Mulher Negra

Clatia Vieira: ‘marchamos para que a nossa história não seja apagada’

Desde muito jovem, Clatia Vieira tem gosto pela militância. No ensino fundamental, foi representante de turma. Aos 15 anos, passou a integrar a Associação de Moradores do Morro da Coroa, em Santa Teresa, no Rio de Janeiro (RJ). Mas foi no movimento de mulheres negras que se encontrou e se forjou no ativismo por um país com Bem Viver. Hoje, aos 61 anos, a ativista é formada em Direito, mestre em Relações Étnico-Raciais e integrante do Fórum Estadual de Mulheres Negras do Rio de Janeiro. 

Entre as conquistas das quais se orgulha de ter participado está a inclusão do 25 de julho como Dia da Mulher Negra, Latino-Americana e Caribenha no calendário oficial do estado do Rio de Janeiro. O marco aconteceu em 2007, sete anos antes da data ser formalizada no calendário nacional. 

Sua trajetória no ativismo foi marcada pela construção da 1ª Marcha Nacional de Mulheres Negras, que aconteceu em 18 de novembro de 2015. Ela fez parte do comitê propulsor que organizou o movimento. 

Crédito: arquivo do Fórum Estadual de Mulheres Negras do Rio de Janeiro

Pontua também que o movimento possibilitou a conexão entre ativistas negras de diferentes regiões, fortalecendo suas lutas. “A Marcha é um capítulo à parte na vida do movimento das mulheres negras”, resume. 

Sobre o processo de realização do ato, em 2015, a ativista conta que foram planejadas formações com lideranças do feminismo negro e outras atividades, a fim de mobilizar as bases e movimentar discussões políticas, colocando a questão racial no centro. 

Uma década depois desse marco, se diz honrada em participar, também, da construção da 2ª Marcha Nacional de Mulheres Negras, que acontecerá em 25 de novembro deste ano, em Brasília. Entre o ânimo e os desafios, confessa que o ideal de levar mulheres de todas as regiões do país para a capital federal tem se mostrado um processo duro, principalmente em relação a arrecadação financeira e dificuldades logísticas.

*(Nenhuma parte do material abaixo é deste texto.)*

(* ===== verification/WaterSurface.v ===== *)
(** Water surfaces ([crates/terrain/src]): how the water field carves the terrain
    of a quadrant ([hydrology.rs], [apply_hydrology_to_terrain_v1]), the surface
    shown to clients ([water_surface_presentation.rs]) and the environment policy
    ([environment_presentation.rs]).  The three agree with each other and with
    those of the neighbouring quadrants. *)

From S2P Require Import Prelude Bytes Contracts Wire Presentation Noise Terrain Hydrology.
Import Manifest Presentation.Terrain Presentation.Environment Presentation.Water.

(** [for p in points { state = step(state, p)?; }] *)
Fixpoint foldM {E S P} (step : S -> P -> result E S) (st : S) (points : list P) : result E S :=
  match points with
  | [] => Ok st
  | p :: points' => st' ← step st p; foldM step st' points'
  end.

(** ** Carving water into the terrain *)

Inductive HydrologyTerrainIntegrationError :=
| IntegrationInvalidTerrain (e : TerrainAuthorityContractError)
| IntegrationVersionMismatch (terrain_version hydrology_version : Z)
| IntegrationHydrology (e : HydrologyFieldV1Error)
| InvalidIntegratedTerrain (e : TerrainAuthorityContractError).

Definition saturating_i32 (x : Z) : Z := clamp_to (- 2 ^ 31) (2 ^ 31 - 1) x.

(** The depth below the surface; [None] is [continue]. *)
Definition carve_depth (k : HydrologyKindV1) : option Z :=
  match k with
  | HLake => Some LAKE_BASIN_DEPTH_MM
  | HRiver => Some RIVER_CHANNEL_DEPTH_MM
  | HDry => None
  end.

Definition carved_ceiling (sample : HydrologySampleV1) : option Z :=
  water_surface ← water_surface_mm sample;
  depth ← carve_depth (hydro_kind sample);
  Some (saturating_i32 (water_surface - depth)).

(** The body of the vertex loop, on the elevations and the wet marks. *)
Definition carve_vertex (side : nat) (st : list Z * list bool) (p : nat * nat) (sample : HydrologySampleV1)
  : list Z * list bool :=
  match carved_ceiling sample with
  | None => st
  | Some ceiling =>
      let index := (p.2 * side + p.1)%nat in
      (<[index := Z.min (sample_at st.1 index) ceiling]> st.1, <[index := true]> st.2)
  end.

Definition local_sample (s : HydrologyFieldV1Settings) (c : FrontierQuadrantCoord) (side : nat) (p : nat * nat)
  : result HydrologyFieldV1Error HydrologySampleV1 :=
  sample_hydrology_for_quadrant_local_v1 s c (Z.of_nat p.1) (Z.of_nat p.2) (Z.of_nat side - 1).

Definition wet_at (wet : list bool) (i : nat) : bool := default false (wet !! i).

Definition any_corner (wet : nat -> bool) (side : nat) (p : nat * nat) : bool :=
  let '(i00, i10, i01, i11) := corner_indices side p.1 p.2 in
  wet i00 || wet i10 || wet i01 || wet i11.

Definition flood_cell (side : nat) (wet : list bool) (flags : list Z) (p : nat * nat) : list Z :=
  if any_corner (wet_at wet) side p
  then <[(p.2 * (side - 1) + p.1)%nat := Z.lor TERRAIN_CELL_WATER TERRAIN_CELL_BLOCKED]> flags
  else flags.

“A única coisa que pode tirar a gente da Marcha é o racismo”, destaca. E, diante desse cenário, ressalta a necessidade de marchar para “mostrar ao Estado brasileiro que a nossa luta é uma só, que nós estamos aquilombadas, é importante ir a Brasília para apontar as nossas pautas”. 

Em sua opinião, a Marcha é o “meio” e não um “fim”. “Nossa luta é no território, a gente vai [à Brasília] apresentar e cobrar as nossas pautas, mas o grande desafio dessa movimentação é voltar pro território e implementá-las”, explica. 

Entre as pautas propostas para 2025 está a reparação. Na visão de Clatia, esse objetivo se traduz em questões como: ter cada vez mais pessoas negras ocupando cargos políticos e a adoção de medidas capazes de proporcionar uma condição de vida digna a este grupo, combatendo a atual situação de precariedade. “Reparação é o Estado brasileiro pedir perdão a essa população e assumir que o racismo mata”, diz. 

Questionada sobre Bem Viver, afirma: “é tudo o que a reparação pode nos trazer, trata-se de ter uma vida sem violência, sem medo, com direito à fala e respeito às diferenças”. 

Desde o início de sua militância, a ativista marcha, cotidianamente, em nome do seu próprio Bem Viver e daquelas que se assemelham a ela, no esperançar por dias melhores e sem medo para crianças e juventudes negras. “Marchamos para que a nossa história não seja apagada e para que não sejamos silenciadas”, reforça, altiva.  


A conversa com Clatia Vieira integra a série de entrevistas “Mulheres Negras em Marcha”, que vai dialogar com ativistas do movimento de mulheres negras de diferentes gerações e regiões do país, a fim de pautar a 2ª Marcha Nacional de Mulheres Negras, que acontecerá no dia 25 de novembro, em Brasília. As entrevistadas vão relatar suas trajetórias de luta, seu engajamento nas marchas e os motivos que as fazem marchar cotidianamente. 

A Marcha das Mulheres Negras por Reparação e Bem Viver trata-se de uma continuação do movimento que aconteceu em 2015 e reuniu milhares de militantes em Brasília: a Marcha das Mulheres Negras contra o Racismo, a Violência e pelo Bem Viver. Uma década depois, o movimento de mulheres negras pretende reunir 1 milhão de marchantes na capital do país a fim de reivindicar um novo pacto civilizatório.